Organic Soup Kitchen founder Anthony Carroccio was motivated to seek a life of healthy eating after the death of his mother when he was 15 years old.
She was just 48 years old, and the early death was devastating for the Rhode Island teen, the youngest of six boys.
He grew up in a self-described traditional Italian family, where his dad was a bread baker, mom was a housewife and pasta was a diet staple.
Carroccio, 67, worked as a carpenter and started a health magazine before creating the Organic Soup Kitchen.
The organization began informally after the 2008 recession, where Carroccio fed the homeless, many of them with jobs, on a single day at Pershing Park.
A year later he created the nonprofit organization, which today serves organic meals to cancer patients, low-income seniors, and homeless residents.
The Organic Soup Kitchen has been working out of the kitchen at the Veterans Memorial Building, but is now embarking on a capital campaign to raise $1.5 million to fund a 3,000-square-foot headquarters with a new kitchen, endowment and sustain five years of program operations.
“We have the power in this community to really, really help people,” Carroccio said.
Carroccio cooks with organic, gluten-free products and non-irradiated herbs. For cancer patients, the soups are pureed since many of them have difficulty swallowing.
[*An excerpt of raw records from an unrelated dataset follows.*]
Lemma each_chunk_ok c reference kind coding limit total segment chunks : forall i,
  0 <= i -> i + zlen chunks = total ->
  (forall j chunk, 0 <= j < total -> chunk ∈ chunks -> exists s, segment j chunk = Ok s /\
     sent_as c reference kind coding total j limit chunk s) ->
  exists segs, each_chunk segment i chunks = Ok segs /\ length segs = length chunks /\
    forall k s, segs !! k = Some s -> exists chunk, chunks !! k = Some chunk /\
      sent_as c reference kind coding total (i + Z.of_nat k) limit chunk s.
Proof.
  induction chunks as [|chunk chunks IH]; intros i Hi Ht H; cbn [each_chunk].
  - exists []. split_and!; done.
  - cbn [length] in Ht. destruct (H i chunk) as (s & -> & Hs); [lia|by left|]. cbn [mbind outcome_bind].
    destruct (IH (i + 1)) as (segs & -> & Hl & Hk); [lia|lia|intros j ch Hj Hin; apply H; [done|by right]|].
    cbn [mbind outcome_bind]. exists (s :: segs). split_and!; [done|cbn; lia|].
    intros [|k] s'; cbn [lookup list_lookup].
    + intros [= <-]. exists chunk. by rewrite Z.add_0_r.
    + intros (ch & Hch & Hsa)%Hk. exists ch. split; [done|].
      by replace (i + Z.of_nat (S k)) with (i + 1 + Z.of_nat k) by lia.
Qed.

Lemma sent_described c reference kind coding limit chunks segs :
  sent_all c reference kind coding limit chunks segs -> described reference kind coding chunks segs.
Proof.
  intros [Hl Hs]. split; [done|]. intros k s (chunk & Hc & H)%Hs. destruct H. by subst.
Qed.

Lemma DecodeTextSegments_described reference kind coding chunks segs segs' text :
  described reference kind coding chunks segs -> 1 <= zlen chunks <= 255 -> segs' ≡ₚ segs ->
  decode_kind kind (concat chunks) = Ok text -> DecodeTextSegments segs' = Ok text.
Proof.
  intros Hd Hn Hp Ht. pose proof (Reassemble_described _ _ _ _ _ _ Hd Hn Hp) as Hr.
  destruct Hd as [Hl Hs]. destruct segs' as [|s segs'].
  { apply Permutation_length in Hp. cbn in Hp. lia. }
  unfold DecodeTextSegments. rewrite Hr. cbn [mbind outcome_bind].
  assert (Hin : s ∈ segs) by (rewrite <- Hp; by left).
  apply list_elem_of_lookup in Hin as [k Hk]. destruct (Hs k s Hk) as (_ & _ & _ & -> & _).
  by destruct kind.
Qed.

(** ** The segmenters *)

Definition segment_text (c : carrier) (text : bytes) (allow : bool) (reference : Z)
    : res (list Segment) :=
  match c with
  | Udh8 => SegmentTextUDH text allow reference
  | Udh16 => SegmentTextUDH16Unpacked text allow reference
  | Sar => SegmentTextSAR text allow reference
  end.

Definition segment_binary (c : carrier) (data : bytes) (reference : Z) : res (list Segment) :=
  match c with
  | Udh8 => SegmentBinaryUDH data reference
  | Udh16 => SegmentBinaryUDH16 data reference
  | Sar => SegmentBinarySAR data reference
  end.

Definition reference_ok (c : carrier) (reference : Z) : Prop :=
  match c with Udh8 => is_u8 reference | _ => is_u16 reference end.

(** Units per part, and octets of user data per segment. *)
Definition part_units (c : carrier) (kind : Kind) : Z :=
  match c with
  | Udh8 => if decide (kind = KindGSM7) then GSM7MultipartSeptets else UCS2MultipartUnits
  | Udh16 => if decide (kind = KindGSM7) then gsm7Multipart16Septets else ucs2Multipart16Units
  | Sar => if decide (kind = KindGSM7) then GSM7SingleSeptets else UCS2SingleUnits
  end.
Definition segment_octets (c : carrier) (kind : Kind) : Z :=
  match c with Udh16 => if decide (kind = KindGSM7) then 160 else 140 | _ => 140 end.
“Every herb and spice has a medicinal value,” Carroccio said.
For Carroccio, it all began at 15, after his mother died of heart disease. Devastated, he left home to work, and got a job with a carpenter who taught him the skills of the trade.
He built cabinets and discovered that he loved the craft and the feeling of completing a project.
“It’s a very independent thing,” he said. “Someone can’t take it away you. You can’t lose it.”
Carroccio left Rhode Island in 1982. He picked a spot on the map — Summerland — and drove there. He loved the area’s sweeping coastal views.
As a carpenter, he wanted to build houses, but didn’t realize there was a building moratorium. A year later, he said he got the first permit to build a house in Summerland.
He and a contractor buddy built four houses, and then sold them, although he said he wishes he still owned them.
Carroccio got involved in yoga and impressed those in the community with his knowledge of healthy eating. Someone told him that he should write a newsletter explaining to people what he eats.
“People don’t really know what I know about food and health,” he said. Within a year, he started a magazine, Healing Retreats & Spa Magazine, which shipped 50,000 copies every eight weeks.
He said he featured every health guru in the world in the magazine, from Deepak Chopra to Tony Robbins.
In the early 2000s, Carroccio sold the publication and decided that “it was time to give back a little bit.”
He wanted to use the homemade, hand-crafted recipes and health remedies to help others, particularly those who struggle with nutrition. Low-income and homeless people are the most vulnerable, he said.
“This is the most fragile population there is,” Carroccio said. “They should have the most dense-nutrient product there is.”
After Carroccio formed the Organic Soup Kitchen, he said he worked to educate people about the importance of healthy eating.
“People don’t really know what I know about food and health,” Carroccio said. “I felt very alone. I had to constantly educate and educate.”
He lives by example, eating healthy and working out on a Nautilus machine at home.
“I feel strong as a horse,” Carroccio told Noozhawk. “I take no medications.”
While he prefers yoga to barbels, he believes in powerlifting when it comes to his nonprofit organization, which today boasts a $1.5-million budget.
Carroccio hopes he can eventually open offices outside of Santa Barbara County to serve even more people.
He keeps a humble attitude about his work and helping people enjoy longer lives.
“I feel like I am doing my job,” he said.